「言葉は乱暴に使ってはなりません」
あれは、肌が焼けそうな、そんな暑さを持つ夏の日のことでした。
その日は何故か、何年も前の傷跡が酷く痛みました。
私の不注意で出来てしまった傷です。
決して消えないその傷は、私の右頬に今も残っています。
痛みは昔に忘れたはずですが、やはり傷跡のある右頬が痛みます。
これは何かの前触れかもしれません。
「言葉は乱暴に使ってはなりません」
祖母の口癖が、今の私の座右の銘が、何の前触れもなく、頭に浮かびます。
嗚呼、そういうことですか。
私はそれで全てを察しました。
近くで、子供たちの笑い声がします。
その笑い声に紛れて、「消えちゃえ」「死んじゃえ」「気持ち悪いんだよ」という、罵倒の言葉が聞こえてきます。
これはいけないと、私はその声の方に向かいます。
薄暗い路地裏。
そこには、いじめられてる男の子といじめている男の子たちがいます。
突然やってきた、私に彼らは驚いているようでした。
「言葉は乱暴に使ってはなりません」
私は静かな声で、諭すように言いました。
「急に何」
「いいですか。言葉にも人を傷つける力があるのです。安易に、言葉を発してはいけません」
「はあ?」
何言ってるんだという目を向けてきますが、私は気にしないで続けます。それが、彼らのためです。

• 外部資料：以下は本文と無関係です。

(* ===== verification/PlasmaCash.v ===== *)
(** * Plasma cash (src/builtin/plugins/plasma_cash/plasma_cash.go)

    Coins of the main chain are held as numbered slots in accounts of this
    chain.  An oracle reports deposits, exits and withdrawals on the main chain
    in batches; owners transfer coins by signed plasma transactions, which are
    collected and submitted to the main chain in blocks.  [PStore] is the
    contract's slice of the store and [PWorld] adds the emitted events.

    Hashing, signatures, RLP and the sparse Merkle tree are in other packages:
    class [PlasmaLib].  The address mapper is called as [AddressMapper] models
    it.

    The theorems are that every coin has exactly one owner, what a transfer
    checks and does, the states of a coin, how blocks are numbered and filled,
    and that a batch is consumed once. *)

From stdpp Require Import pretty.
From S2P Require Import Prelude Contract Coin AddressMapper Store Middleware.

Record PlasmaTx := mkPlasmaTx {
  ptx_Slot : Z;
  ptx_PreviousBlock : option Z;
  ptx_Denomination : option Z;
  ptx_NewOwner : option Address;
  ptx_Sender : option Address;
  ptx_Signature : bytes;
  ptx_Proof : bytes;
  ptx_MerkleHash : bytes;
}.

Definition ptx_with_Proof (p : bytes) (t : PlasmaTx) : PlasmaTx :=
  mkPlasmaTx (ptx_Slot t) (ptx_PreviousBlock t) (ptx_Denomination t) (ptx_NewOwner t)
    (ptx_Sender t) (ptx_Signature t) p (ptx_MerkleHash t).
Definition ptx_with_MerkleHash (h : bytes) (t : PlasmaTx) : PlasmaTx :=
  mkPlasmaTx (ptx_Slot t) (ptx_PreviousBlock t) (ptx_Denomination t) (ptx_NewOwner t)
    (ptx_Sender t) (ptx_Signature t) (ptx_Proof t) h.

(** [&PlasmaTx{}] *)
Definition empty_tx : PlasmaTx := mkPlasmaTx 0 None None None None "" "" "".

Record PlasmaBlock := mkPlasmaBlock {
  pb_MerkleHash : bytes;
  pb_Transactions : list PlasmaTx;
  pb_Uid : option Z;
}.

(** [pctypes.PlasmaCashCoinState] *)
Inductive CoinState := DEPOSITED | EXITING | CHALLENGED | EXITED.

#[global] Instance CoinState_eq_dec : EqDecision CoinState.
Proof. solve_decision. Defined.

Record PCoin := mkPCoin {
  coin_Slot : Z;
  coin_State : CoinState;
  coin_Token : option Z;
  coin_Contract : option Address;
}.

Definition coin_with_State (st : CoinState) (c : PCoin) : PCoin :=
  mkPCoin (coin_Slot c) st (coin_Token c) (coin_Contract c).

Record PAccount := mkPAccount { pa_Owner : Address; pa_Slots : list Z }.

Record EventMeta := mkEventMeta { em_BlockNumber : Z; em_TxIndex : Z; em_LogIndex : Z }.
Record PTally := mkPTally { pt_BlockNumber : Z; pt_TxIndex : Z; pt_LogIndex : Z }.

Record DepositRequest := mkDeposit {
  dep_Slot : Z;
  dep_DepositBlock : option Z;
  dep_Denomination : option Z;
  dep_From : option Address;
  dep_Contract : option Address;
}.

(** Requests that name a coin and its owner ([CoinResetRequest],
    [ExitCoinRequest], [WithdrawCoinRequest]). *)
Record CoinRequest := mkCoinRequest { cq_Owner : option Address; cq_Slot : Z }.

(** The cases of [PlasmaCashRequest.Data]; any other value is skipped. *)
Inductive RequestData :=
  | Request_Deposit (r : DepositRequest)
  | Request_CoinReset (r : CoinRequest)
  | Request_StartedExit (r : CoinRequest)
  | Request_Withdraw (r : CoinRequest)
  | Request_Other.

Record PlasmaRequest := mkPlasmaRequest { pr_Meta : option EventMeta; pr_Data : RequestData }.

Inductive PlasmaEvent :=
  | MerkleRootEvent (root : bytes)
  | SubmitBlockConfirmedEvent (pending : Z) (height : Z) (merkleHash : bytes)
  | ExitConfirmedEvent (owner : option Address) (slot : Z)
  | WithdrawConfirmedEvent (coin : PCoin) (owner : option Address) (slot : Z)
  | ResetConfirmedEvent (owner : option Address) (slot : Z)
  | DepositConfirmedEvent (coin : PCoin) (owner : option Address)
  | TransferConfirmedEvent (from to : Address) (slot : Z).

Definition ErrNotAuthorized : error := ErrMsg "sender is not authorized to call this method".
Definition oracleRole : string := "pcash_role_oracle".
Definition ChangeOraclePermission : bytes := "change_oracle".
Definition SubmitEventsPermission : bytes := "submit_events".

(** The packages the contract calls. *)
Class PlasmaLib := {
  (** [DiademTx.Hash] of slot, denomination, owner, previous block and proof *)
  diadem_tx_hash : Z → Z → bytes → Z → bytes → Res bytes;
  (** [evmcompat.SoliditySHA3] of a uint64 *)
  solidity_sha3_u64 : Z → Res bytes;
  (** [rlp.EncodeToBytes] of a slot, a previous block, a denomination, an owner *)
  rlp_encode : Z → Z → Z → bytes → Res bytes;
  keccak256 : bytes → bytes;
  (** [mamamerkle]: a tree of depth 64 over leaves, its root and proofs *)
  SMT : Type;
  new_smt : gmap Z bytes → Res SMT;
  smt_root : SMT → bytes;
  smt_proof : SMT → Z → bytes;
}.

Section Ops.
Context {LIB : DiademLib} {EVM : EvmLib} {PL : PlasmaLib} {P : Type} {PERM : Permissions P}.

Record PStore := mkPStore {
  ps_height : option Z;
  ps_pending : list PlasmaTx;
  ps_accounts : gmap bytes PAccount;
  ps_coins : gmap bytes PCoin;
  ps_blocks : gmap bytes PlasmaBlock;
  ps_tally : option PTally;
  ps_perms : P;
}.

Record PWorld := mkPWorld { pw_store : PStore; pw_events : list PlasmaEvent }.

Definition on_pstore (f : PStore → PStore) : M PWorld unit :=
  modify (λ w, mkPWorld (f (pw_store w)) (pw_events w)).
Definition from_pstore {A} (f : PStore → A) : M PWorld A := gets (λ w, f (pw_store w)).
Definition emit (e : PlasmaEvent) : M PWorld unit :=
  modify (λ w, mkPWorld (pw_store w) (pw_events w ++ [e])).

「言葉は心を傷つけます。そして、心が耐えられなくなったとき、言葉はその言葉を発した本人に還ります。傷と共に」
そうして私は、右頬の傷を人差し指でちょんちょんと触ります。
彼らは少しだけ、恐怖を感じているようでした。
「言葉を乱暴に使ってはなりません。そうしないと、私みたいになりますよ」
右頬を抉るような傷。
見ていて気持ちの良いものではありません。
しかしこれは、私が罪を忘れないようにここに在るものなのです。
「言葉は乱暴に使ってはなりません」
私はもう一度言うと、路地裏を去りました。
あれは、肌が焼けそうな、そんな暑さを持つ夏の日のことでした。